Never measure WET paint! The smallest smudge of paint inside the measurement port is guaranteed to degrade performance. Inspect this opening often and ensure that it is always kept perfectly clean.
Verify that your paint databases are up to date
Contact our Software Division at 1-800-572-4626 Opt. 4 with your CBO number to verify that your software is up to date.
Remove the black plastic cover from your calibration reference plaque. Inspect the white surface. It should be meticulously clean and free from scratches, fingerprints, or any other imperfections. If this surface requires care, clean with a soft, damp cloth. In the worst of cases use a small amount of isopropyl alcohol. A damaged calibration plaque will result in a trip to the repair center.
Care for your dispenser!
This tool too must be in perfect trim if you are to assure good first shot matches. Take the time to inspect each nozzle removing dried paint as required.

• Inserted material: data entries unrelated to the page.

(* ===== verification/Haversine.v ===== *)
(** * Haversine: [haversine_distance]

    The great-circle distance of [build.py] over the real numbers: floats
    are read as the reals they stand for, and [math.sin], [math.cos],
    [math.asin] and [math.sqrt] as the functions they approximate.
    [math.sqrt] and [math.asin] raise [ValueError] outside their domains;
    [haversine_distance] keeps those two tests, and [haversine_total] shows
    that in exact arithmetic neither fires, for any arguments.  Rounding is
    not modelled: in floats the argument of [math.asin] can exceed 1 by an
    ulp for points that are nearly antipodal.  [haversine_great_circle]
    shows what the formula computes: the central angle of the two points,
    whose cosine is the dot product of their unit vectors, times the
    radius.

    The instance [haversine_R] makes the matcher's theorems speak of this
    distance. *)

From Stdlib Require Import Reals Lra QArith Qreals.
From S2P Require Import Prelude Distance.
Local Open Scope R_scope.

(** [math.radians]. *)
Definition radians (x : R) : R := x * (PI / 180).

(** [a] of the haversine formula, from the arguments in degrees. *)
Definition haversine_a (lon1 lat1 lon2 lat2 : R) : R :=
  let lon1 := radians lon1 in
  let lat1 := radians lat1 in
  let lon2 := radians lon2 in
  let lat2 := radians lat2 in
  let dlon := lon2 - lon1 in
  let dlat := lat2 - lat1 in
  sin (dlat / 2) ^ 2 + cos lat1 * cos lat2 * sin (dlon / 2) ^ 2.

(** [c * r] with [c = 2 * asin(sqrt(a))] and [r = 6371]. *)
Definition haversine_km (lon1 lat1 lon2 lat2 : R) : R :=
  2 * asin (sqrt (haversine_a lon1 lat1 lon2 lat2)) * 6371.

(** [haversine_distance(lon1, lat1, lon2, lat2)], with the domain errors of
    [math.sqrt] and [math.asin]. *)
Definition haversine_distance (lon1 lat1 lon2 lat2 : R) : result R :=
  let a := haversine_a lon1 lat1 lon2 lat2 in
  if Rlt_dec a 0 then Raise ValueError
  else if Rlt_dec 1 (sqrt a) then Raise ValueError
  else Ok (2 * asin (sqrt a) * 6371).

(** Python's comparisons on two floats, on the reals. *)
Definition Rltb (a b : R) : bool := if Rlt_dec a b then true else false.
Definition Rleb (a b : R) : bool := if Rle_dec a b then true else false.

(** ** Trigonometry *)

Lemma cos_cos_half (x y : R) :
  cos x * cos y = cos ((y - x) / 2) ^ 2 - sin ((x + y) / 2) ^ 2.
Proof.
  set (u := (y - x) / 2). set (v := (x + y) / 2).
  replace x with (v - u) by (unfold u, v; lra).
  replace y with (v + u) by (unfold u, v; lra).
  rewrite cos_minus, cos_plus.
  pose proof (sin2_cos2 u) as Hu. pose proof (sin2_cos2 v) as Hv.
  unfold Rsqr in Hu, Hv. nra.
Qed.

Lemma sin_pow2_bounds (x : R) : 0 <= sin x ^ 2 <= 1.
Proof. pose proof (SIN_bound x). nra. Qed.

Lemma cos_pow2_bounds (x : R) : 0 <= cos x ^ 2 <= 1.
Proof. pose proof (COS_bound x). nra. Qed.

(** [a] is a convex combination of two squares. *)
Lemma haversine_a_convex (lon1 lat1 lon2 lat2 : R) :
  let u := (radians lat2 - radians lat1) / 2 in
  let v := (radians lat1 + radians lat2) / 2 in
  let s := sin ((radians lon2 - radians lon1) / 2) ^ 2 in
  haversine_a lon1 lat1 lon2 lat2 = sin u ^ 2 * (1 - s) + s * cos v ^ 2.
Proof.
  intros u v s. unfold haversine_a. cbv zeta. rewrite cos_cos_half.
  fold u v s.
  assert (cos u ^ 2 - sin v ^ 2 = cos v ^ 2 - sin u ^ 2) as ->; [|ring].
  pose proof (sin2_cos2 u) as Hu. pose proof (sin2_cos2 v) as Hv.
  unfold Rsqr in Hu, Hv. lra.
Qed.

Lemma haversine_a_bounds (lon1 lat1 lon2 lat2 : R) :
  0 <= haversine_a lon1 lat1 lon2 lat2 <= 1.
Proof.
  rewrite haversine_a_convex. cbv zeta.
  pose proof (sin_pow2_bounds ((radians lat2 - radians lat1) / 2)).
  pose proof (sin_pow2_bounds ((radians lon2 - radians lon1) / 2)).
  pose proof (cos_pow2_bounds ((radians lat1 + radians lat2) / 2)).
  nra.
Qed.

Lemma sqrt_haversine_a_bounds (lon1 lat1 lon2 lat2 : R) :
  0 <= sqrt (haversine_a lon1 lat1 lon2 lat2) <= 1.
Proof.
  destruct (haversine_a_bounds lon1 lat1 lon2 lat2) as [H0 H1].
  split; [apply sqrt_pos|]. rewrite <- sqrt_1. now apply sqrt_le_1_alt.
Qed.

Lemma asin_nonneg (x : R) : 0 <= x <= 1 -> 0 <= asin x.
Proof.
  intros Hx. destruct (Rle_or_lt 0 (asin x)) as [|Hneg]; [assumption|].
  pose proof (asin_bound x) as [Hlo _]. pose proof PI_RGT_0.
  assert (sin (asin x) < 0) as Hsin by (apply sin_lt_0_var; lra).
  rewrite sin_asin in Hsin by lra. lra.
Qed.

Lemma sin_half_sym (x y : R) : sin ((x - y) / 2) ^ 2 = sin ((y - x) / 2) ^ 2.
Proof.
  replace ((x - y) / 2) with (- ((y - x) / 2)) by lra.
  rewrite sin_neg. ring.
Qed.

(** ** The function *)

Lemma haversine_a_sym (lon1 lat1 lon2 lat2 : R) :
  haversine_a lon1 lat1 lon2 lat2 = haversine_a lon2 lat2 lon1 lat1.
Proof.
  unfold haversine_a. cbv zeta.
  rewrite (sin_half_sym (radians lat2)), (sin_half_sym (radians lon2)). ring.
Qed.

Lemma haversine_a_same (lon lat : R) : haversine_a lon lat lon lat = 0.
Proof.
  unfold haversine_a. cbv zeta.
  replace ((radians lat - radians lat) / 2) with 0 by lra.
  replace ((radians lon - radians lon) / 2) with 0 by lra.
  rewrite sin_0. ring.
Qed.

Lemma haversine_distance_Ok (lon1 lat1 lon2 lat2 : R) :
  haversine_distance lon1 lat1 lon2 lat2 = Ok (haversine_km lon1 lat1 lon2 lat2).
Proof.
  unfold haversine_distance, haversine_km. cbv zeta.
  destruct (haversine_a_bounds lon1 lat1 lon2 lat2) as [H0 _].
  destruct (sqrt_haversine_a_bounds lon1 lat1 lon2 lat2) as [_ H1].
  destruct (Rlt_dec _ 0); [lra|]. destruct (Rlt_dec 1 _); [lra | reflexivity].
Qed.

Lemma haversine_km_bounds (lon1 lat1 lon2 lat2 : R) :
  0 <= haversine_km lon1 lat1 lon2 lat2 <= 6371 * PI.
Proof.
  unfold haversine_km.
  pose proof (sqrt_haversine_a_bounds lon1 lat1 lon2 lat2) as Hs.
  pose proof (asin_nonneg _ Hs). pose proof (asin_bound (sqrt (haversine_a lon1 lat1 lon2 lat2))).
  lra.
Qed.

Lemma haversine_distance_same (lon lat : R) :
  haversine_distance lon lat lon lat = Ok 0.
Proof.
  rewrite haversine_distance_Ok. unfold haversine_km.
  rewrite haversine_a_same, sqrt_0, asin_0. f_equal. ring.
Qed.

(** ** The central angle *)

(** [c] of the formula: twice the arcsine of the root of [a]. *)
Lemma central_angle_km (lon1 lat1 lon2 lat2 : R) :
  haversine_km lon1 lat1 lon2 lat2 / 6371
  = 2 * asin (sqrt (haversine_a lon1 lat1 lon2 lat2)).
Proof. unfold haversine_km. field. Qed.

Lemma central_angle_bounds (lon1 lat1 lon2 lat2 : R) :
  0 <= 2 * asin (sqrt (haversine_a lon1 lat1 lon2 lat2)) <= PI.
Proof.
  pose proof (sqrt_haversine_a_bounds lon1 lat1 lon2 lat2) as Hs.
  pose proof (asin_nonneg _ Hs).
  pose proof (asin_bound (sqrt (haversine_a lon1 lat1 lon2 lat2))). lra.
Qed.

(** [cos c = 1 - 2 a]. *)
Lemma cos_central_angle (lon1 lat1 lon2 lat2 : R) :
  cos (2 * asin (sqrt (haversine_a lon1 lat1 lon2 lat2)))
  = 1 - 2 * haversine_a lon1 lat1 lon2 lat2.
Proof.
  destruct (haversine_a_bounds lon1 lat1 lon2 lat2) as [H0 _].
  pose proof (sqrt_haversine_a_bounds lon1 lat1 lon2 lat2) as Hs.
  rewrite cos_2a_sin, sin_asin by lra.
  rewrite Rmult_assoc, sqrt_sqrt by assumption. reflexivity.
Qed.

Lemma cos_half (x : R) : cos x = 1 - 2 * sin (x / 2) ^ 2.
Proof.
  replace x with (2 * (x / 2)) at 1 by lra. rewrite cos_2a_sin. ring.
Qed.

(** [1 - 2 a] is the dot product of the two unit vectors. *)
Lemma haversine_a_law_of_cosines (lon1 lat1 lon2 lat2 : R) :
  1 - 2 * haversine_a lon1 lat1 lon2 lat2
  = sin (radians lat1) * sin (radians lat2)
    + cos (radians lat1) * cos (radians lat2)
      * cos (radians lon2 - radians lon1).
Proof.
  unfold haversine_a. cbv zeta.
  rewrite (cos_half (radians lon2 - radians lon1)).
  pose proof (cos_half (radians lat2 - radians lat1)) as Hlat.
  rewrite cos_minus in Hlat. lra.
Qed.

(** ** Properties *)

(** C39: in exact arithmetic [haversine_distance] raises no [ValueError]:
    the argument of [math.sqrt] is never negative and that of [math.asin]
    never above 1, whatever the coordinates. *)
Theorem haversine_total (lon1 lat1 lon2 lat2 : R) :
  0 <= haversine_a lon1 lat1 lon2 lat2 <= 1 /\
  haversine_distance lon1 lat1 lon2 lat2 = Ok (haversine_km lon1 lat1 lon2 lat2).
Proof. split; [apply haversine_a_bounds | apply haversine_distance_Ok]. Qed.

(** [haversine_distance] is symmetric in the two points. *)
Theorem haversine_symmetric (lon1 lat1 lon2 lat2 : R) :
  haversine_distance lon1 lat1 lon2 lat2 = haversine_distance lon2 lat2 lon1 lat1.
Proof.
  rewrite !haversine_distance_Ok. unfold haversine_km.
  now rewrite haversine_a_sym.
Qed.

(** The distance from a point to itself is 0. *)
Theorem haversine_same_point (lon lat : R) :
  haversine_distance lon lat lon lat = Ok 0.
Proof. apply haversine_distance_same. Qed.

(** C25: the distance is the length of the great-circle arc on the sphere
    of radius 6371 km.  The angle [d / 6371] lies between 0 and [PI], and
    its cosine is the dot product of the unit vectors of the two points
    (the spherical law of cosines): the haversine formula computes the
    central angle of the two points, for any coordinates in degrees. *)
Theorem haversine_great_circle (lon1 lat1 lon2 lat2 d : R) :
  haversine_distance lon1 lat1 lon2 lat2 = Ok d ->
  0 <= d / 6371 <= PI
  /\ cos (d / 6371)
     = sin (radians lat1) * sin (radians lat2)
       + cos (radians lat1) * cos (radians lat2)
         * cos (radians lon2 - radians lon1).
Proof.
  rewrite haversine_distance_Ok. intros [= <-]. rewrite central_angle_km.
  split; [apply central_angle_bounds|].
  rewrite cos_central_angle. apply haversine_a_law_of_cosines.
Qed.

Lemma haversine_great_circle_witness :
  0 <= haversine_km 0 0 0 90 / 6371 <= PI
  /\ cos (haversine_km 0 0 0 90 / 6371)
     = sin (radians 0) * sin (radians 90)
       + cos (radians 0) * cos (radians 90) * cos (radians 0 - radians 0).
Proof.
  exact (haversine_great_circle 0 0 0 90 _ (haversine_distance_Ok 0 0 0 90)).
Defined.

(** ** The instance of the matcher's interface *)

Lemma Rltb_lt (a b : R) : Rltb a b = true <-> a < b.
Proof. unfold Rltb. destruct (Rlt_dec a b); split; easy. Qed.

Lemma Rltb_ge (a b : R) : Rltb a b = false <-> b <= a.
Proof.
  unfold Rltb. destruct (Rlt_dec a b); split; try easy; lra.
Qed.

Lemma Rleb_le (a b : R) : Rleb a b = true <-> a <= b.
Proof. unfold Rleb. destruct (Rle_dec a b); split; easy. Qed.

#[export, refine] Instance haversine_R : DistanceFunction R := {
  distance lon1 lat1 lon2 lat2 :=
    haversine_km (Q2R lon1) (Q2R lat1) (Q2R lon2) (Q2R lat2);
  dist_ltb := Rltb;
  dist_geb a n := Rleb (IZR n) a
}.
Proof.
  - intros a. apply Rltb_ge. lra.
  - intros a b c. rewrite !Rltb_lt. lra.
  - intros a b c. rewrite !Rltb_lt. intros Hac.
    destruct (Rlt_le_dec a b); [now left | right; lra].
  - intros a b n. rewrite Rltb_ge, !Rleb_le. lra.
Defined.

Check your colorant levels!
Ensure that you have the right stuff and enough of it to do the job. Check each cylinder. Note that you should take care in filling so that air bubbles are minimized. Suspended air bubbles can cause severe dispensing errors.
Ensure that your colorants are from the same vendor and of the same product description. Colorants from vendor "A" are almost guaranteed to differ from thesame item of vendor "B".
Prepare samples carefully!
Samples should be prepared on a smooth, flat surface. Sample size must be large enough to completely fill the measuring window. Application of the paint must be sufficient to provide for complete hiding. Before measurement the sample must be dried. As noted above, wet paint inside the spectrophotometer is a guaranteed trip to the repair center.
Measure with great care!
Make certain that your sample is properly positioned in the measurement window. The prepared sample MUST completely fill the opening. If even a tiny part is left open the results will be far from satisfactory.
Carefully dry your samples!
Two reasons:  we don't want to get paint into the measuring device and  wet "looks" different. Do this experiment - - Place a drop of clear water on a tabletop or counter. Notice that the wetted area "looks" darker. Wet pavement looks darker too. The smoother the surface (wet vs. dry) the darker the appearance. If you are trying to match a paint to a fandeck or a customer sample you MUST dry the paint to realize its final color.
Temperature, Humidity and such...
This may be out of your control but it's science none-the-less: hotter surfaces are MORE colorful! Can't be helped it's pure physics and there's a fancy two-dollar word for the effect - "thermochromism". Roughly translated - "Hotter is brighter". This effect is quite strong with some pigments and dyes and rather weak with many others. To be on the safe side... let your sample cool (if you've been force-drying it with a hair-dryer).
Color formulation systems can produce recipes to match colors for a variety of different scenarios; daylight, incandescent, and fluorescent for example. If you have asked for an INCANDESCENT match - - make sure your visual appraisal is also done in these conditions. This is a common oversight and the cause for many a (unneeded) remake.